For audios longer than 1.5-2mins, gpt-4o-mini-tts works really unstable: random pauses from few seconds for more than a minute, random volume and tone changes, repeating last few sentences in random order.
Observing it all the time with very different instructions and inputs. Any known workarounds?
I’ve noticed that too.
Breaking the text into smaller parts of up to 1 minute seems to make it more stable, if that’s a viable option for you.

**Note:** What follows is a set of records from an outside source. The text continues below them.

(** * SmartStudyPlannerPro: the task store and its derived views

    A shallow embedding of [utils/helpers.js], [utils/storage.js], the
    validation of [screens/AddTaskScreen.js] and the message ladder of
    [screens/ProgressScreen.js], followed by the properties the
    specification states about them.

    JavaScript numbers are IEEE 754 binary64 values; they are modelled by
    the Standard Library's [spec_float] at precision 53 and maximal
    exponent 1024, so [/], [*] and [Math.round] round exactly as the
    engine does. *)

From Stdlib Require Import ZArith List Bool Ascii String Lia Permutation Sorted.
From Stdlib Require Import Floats.SpecFloat Reals Psatz.
From stdpp Require Import base option gmap strings list fin_maps.

Local Open Scope string_scope.
Local Open Scope Z_scope.

(** ** JavaScript values *)

Module JS.

(** The number type: binary64. *)
Abbreviation number := spec_float.

Definition prec : Z := 53.
Definition emax : Z := 1024.

Abbreviation NaN := S754_nan.
Abbreviation Infinity := (S754_infinity false).

(** The Number nearest to an integer (exact below 2^53). *)
Definition of_Z (z : Z) : number := binary_normalize prec emax z 0 false.

Definition div (x y : number) : number := SFdiv prec emax x y.
Definition mul (x y : number) : number := SFmul prec emax x y.
Definition sub (x y : number) : number := SFsub prec emax x y.

(** Relational operators; every comparison with NaN is false. *)
Definition num_lt (x y : number) : bool := SFltb x y.
Definition num_le (x y : number) : bool := SFleb x y.
Definition num_gt (x y : number) : bool := SFltb y x.
Definition num_ge (x y : number) : bool := SFleb y x.
Definition num_eq (x y : number) : bool := SFeqb x y.

Definition is_nan (x : number) : bool :=
  match x with S754_nan => true | _ => false end.

Definition is_finite (x : number) : bool :=
  match x with S754_zero _ | S754_finite _ _ _ => true | _ => false end.

(** [ties_up s m e] is the integer nearest to [(-1)^s * m * 2^e], the
    larger one when two are equally near: floor (x + 1/2). *)
Definition ties_up (s : bool) (m : positive) (e : Z) : Z :=
  let z := if s then Z.neg m else Z.pos m in
  match e with
  | Z.neg p => (2 * z + 2 ^ Z.pos p) / (2 * 2 ^ Z.pos p)
  | _ => z * 2 ^ e
  end.

(** [Math.round]: NaN, the infinities and the zeros are returned as
    they are, and so is a value that is already integral; a negative
    value that rounds to zero gives -0. *)
Definition Math_round (x : number) : number :=
  match x with
  | S754_finite s m (Z.neg p) =>
      match ties_up s m (Z.neg p) with
      | Z0 => S754_zero s
      | k => of_Z k
      end
  | _ => x
  end.

(** The values a task field or a partial update holds. *)
Inductive value : Type :=
| VUndefined
| VNull
| VBool (b : bool)
| VNum (x : number)
| VStr (s : string).

(** ToBoolean. *)
Definition truthy (v : value) : bool :=
  match v with
  | VUndefined | VNull => false
  | VBool b => b
  | VNum (S754_zero _) | VNum S754_nan => false
  | VNum _ => true
  | VStr s => negb (String.eqb s "")
  end.

(** [===] *)
Definition strict_eq (v w : value) : bool :=
  match v, w with
  | VUndefined, VUndefined => true
  | VNull, VNull => true
  | VBool a, VBool b => Bool.eqb a b
  | VNum x, VNum y => num_eq x y
  | VStr s, VStr t => String.eqb s t
  | _, _ => false
  end.

(** An object is the finite map of its own enumerable properties. *)
Abbreviation object := (gmap string value).

(** [o.k]: a missing property reads as [undefined]. *)
Definition get (o : object) (k : string) : value := default VUndefined (o !! k).

(** [{...o, ...u}]: the properties of [u] win. *)
Definition spread (o u : object) : object := u ∪ o.

End JS.

Import JS.

Abbreviation Task := (gmap string value).

(** ** Completions: a value returned or an exception thrown *)

Inductive error : Type := TypeError | SyntaxError | StorageError.

Inductive completion (A : Type) : Type :=
| Normal (a : A)
| Throw (e : error).
Arguments Normal {A} a.
Arguments Throw {A} e.

#[global] Instance completion_ret : MRet completion := @Normal.

#[global] Instance completion_bind : MBind completion :=
  fun A B k c =>
    match c with
    | Normal a => k a
    | Throw e => Throw e
    end.

(** ** Built-in string functions *)

(** *** [toLowerCase] *)

(** A string is held as its UTF-8 bytes.  Of the letters of the words
    compared below only the ASCII capitals lower-case to them, and the
    bytes of a longer UTF-8 sequence are never ASCII, so lower-casing the
    ASCII capitals decides those comparisons as the full Unicode mapping
    does. *)
Definition lower_ascii (c : ascii) : ascii :=
  let n := nat_of_ascii c in
  if andb (Nat.leb 65 n) (Nat.leb n 90) then ascii_of_nat (n + 32) else c.

Fixpoint toLowerCase (s : string) : string :=
  match s with
  | EmptyString => EmptyString
  | String c s' => String (lower_ascii c) (toLowerCase s')
  end.

(** *** [trim], [Number], [parseFloat] *)

Definition bytes (l : list nat) : string :=
  fold_right (fun n s => String (ascii_of_nat n) s) EmptyString l.

(** The white space and line terminator code points, in UTF-8: TAB, LF,
    VT, FF, CR, SP, U+00A0, U+1680, U+2000 to U+200A, U+2028, U+2029,
    U+202F, U+205F, U+3000, U+FEFF. *)
Definition StrWhiteSpaceChar : list string :=
  map bytes
    [ [9]; [10]; [11]; [12]; [13]; [32]; [194; 160]; [225; 154; 128];
      [226; 128; 128]; [226; 128; 129]; [226; 128; 130]; [226; 128; 131];
      [226; 128; 132]; [226; 128; 133]; [226; 128; 134]; [226; 128; 135];
      [226; 128; 136]; [226; 128; 137]; [226; 128; 138];
      [226; 128; 168]; [226; 128; 169]; [226; 128; 175]; [226; 129; 159];
      [227; 128; 128]; [239; 187; 191] ]%nat.

(** [strip_prefix p s] is what follows [p] in [s], when [s] starts with [p]. *)
Fixpoint strip_prefix (p s : string) : option string :=
  match p, s with
  | EmptyString, _ => Some s
  | String a p', String b s' => if Ascii.eqb a b then strip_prefix p' s' else None
  | String _ _, EmptyString => None
  end.

Fixpoint strip_any (ps : list string) (s : string) : option string :=
  match ps with
  | [] => None
  | p :: ps' =>
      match strip_prefix p s with
      | Some r => Some r
      | None => strip_any ps' s
      end
  end.

Fixpoint strip_all (fuel : nat) (ps : list string) (s : string) : string :=
  match fuel with
  | O => s
  | S fuel' =>
      match strip_any ps s with
      | Some r => strip_all fuel' ps r
      | None => s
      end
  end.

Fixpoint string_rev (s : string) : string :=
  match s with
  | EmptyString => EmptyString
  | String c s' => string_rev s' ++ String c EmptyString
  end.

Definition trimStart (s : string) : string :=
  strip_all (String.length s) StrWhiteSpaceChar s.

Definition trimEnd (s : string) : string :=
  string_rev (strip_all (String.length s) (map string_rev StrWhiteSpaceChar) (string_rev s)).

Definition trim (s : string) : string := trimEnd (trimStart s).

(** [!s]: the empty string is the one falsy string. *)
Definition is_empty (s : string) : bool := String.eqb s "".

Definition digit_of (base : Z) (c : ascii) : option Z :=
  let n := Z.of_nat (nat_of_ascii c) in
  let d := if (48 <=? n) && (n <=? 57) then n - 48
           else if (97 <=? n) && (n <=? 102) then n - 87
           else if (65 <=? n) && (n <=? 70) then n - 55
           else base in
  if d <? base then Some d else None.
(** A button class that declares the two slots and the signal the helper
    drives. *)
Definition exposesButtonInterface (tk : Toolkit) (btn : Widget) : Prop :=
  0 <= QMetaObject_indexOfSlot tk btn "setPressed(bool)"
  /\ 0 <= QMetaObject_indexOfSlot tk btn "setHovered(bool)"
  /\ 0 <= QMetaObject_indexOfSignal tk btn "clicked()".

(** The mutex operations of a trace. *)
Definition syncs (t : list Event) : list Event := List.filter is_mutex_event t.

(** [k] critical sections, one after the other. *)
Fixpoint criticalSections (k : nat) : list Event :=
  match k with
  | O => []
  | S k => MutexLock :: MutexUnlock :: criticalSections k
  end.

(** A list of hit-test-visible widgets that was only appended to, and that
    is still without duplicates, and without null pointer, if it was. *)
Definition grows (l l' : list QWidgetPtr) : Prop :=
  (exists more, l' = l ++ more)
  /\ (List.NoDup l -> List.NoDup l')
  /\ (~ In None l -> ~ In None l').

(** What a call of helper [q] may have done between two states in which the
    mutex is free: it released the mutex as often as it locked it, it wrote
    to no entry of the hash but that of its window, and it removed no
    hit-test-visible widget. *)
Definition step_ok (tk : Toolkit) (q : Helper) (s s' : State) : Prop :=
  mutex s' = false
  /\ (exists k, syncs (trace s') = syncs (trace s) ++ criticalSections k)
  /\ (forall wid, (forall window, getWindow tk q = Some window ->
                                  wid <> QWidget_winId tk window) ->
                  data s' !! wid = data s !! wid)
  /\ (forall wid, grows (hitTestVisibleWidgets (QHash_value (data s) wid))
                        (hitTestVisibleWidgets (QHash_value (data s') wid))).

(** An operation that, called with the mutex free, returns with it free. *)
Definition sound (tk : Toolkit) (q : Helper) {A} (m : M A) : Prop :=
  forall s, mutex s = false -> exists a s', m s = Some (a, s') /\ step_ok tk q s s'.

(** The calls that never reach the global hash. *)
Definition reachesHash (c : Call) : bool :=
  match c with
  | Call_setTitleBarWidget _ | Call_getTitleBarWidget | Call_setHitTestVisible _
  | Call_attachToWindow | Call_isInSystemButtons _ _
  | Call_isInTitleBarDraggableArea _ | Call_setSystemButtonState _ _
  | Call_setSystemButton _ _ => true
  | _ => false
  end.

(** The field [setSystemButton] writes for a button type. *)
Definition with_button (buttonType : SystemButtonType) (widget : QWidgetPtr)
    (d : WidgetsHelperData) : WidgetsHelperData :=
  match buttonType with
  | Unknown => d
  | WindowIcon => with_windowIconButton widget d
  | Help => with_contextHelpButton widget d
  | Minimize => with_minimizeButton widget d
  | Maximize | Restore => with_maximizeButton widget d
  | Close => with_closeButton widget d
  end.

(** The calls that construct the [QMutexLocker] of the three setters: the
    widget is not null (and the button type is known). *)
Definition constructsLocker (c : Call) : bool :=
  match c with
  | Call_setTitleBarWidget (Some _) | Call_setHitTestVisible (Some _) => true
  | Call_setSystemButton (Some _) Unknown => false
  | Call_setSystemButton (Some _) _ => true
  | _ => false
  end.

(** The critical sections a call on a helper whose window resolves makes
    through [getWindowData]: one, and none when [getWindow] gives no window
    ([getWindowData] returns before it constructs its [QMutexLocker]). *)
Definition windowSections (tk : Toolkit) (q : Helper) : nat :=
  match getWindow tk q with
  | Some _ => 1
  | None => 0
  end.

Same here. Total requested audio was 4:31, but from 1:21-2:26 and 3.02-3:36 there was only silence. Also huge volume level changes and style shifts. In short: unusable crap.
These limitations should be clearly stated.
We rolled out a fix today for a class of issues that were causing excessive stretches of silence and repetitions in the output. Could you give it another try and let us know if it’s still happening?
It’s still pretty bad. When using 4o mini tts, the voice is coarse. But the older tts was a good smooth voice. Here’s an example of what I mean:
4o-mini-tts (bad) - 4o-mini-tts
older-tts (good) - old-tts-model
I have used the exact same voice onyx. And given no instructions. The only change was the model Id
this issue is still happening in Oct.
I have tried different voices, response formats(mp3, wav, flac etc) , stream formats (sse vs audio)
i have also reduced audio length to 30-45 seconds.
the issue still persists. Any help is appreciated here.
Still unusable in December.
I used ‘alloy’
Had to chunk my script up into two. The first sounded completely like a male. The other sounded like alloy should, but slowly turned darker and darker, at which point artifacts began to appear too.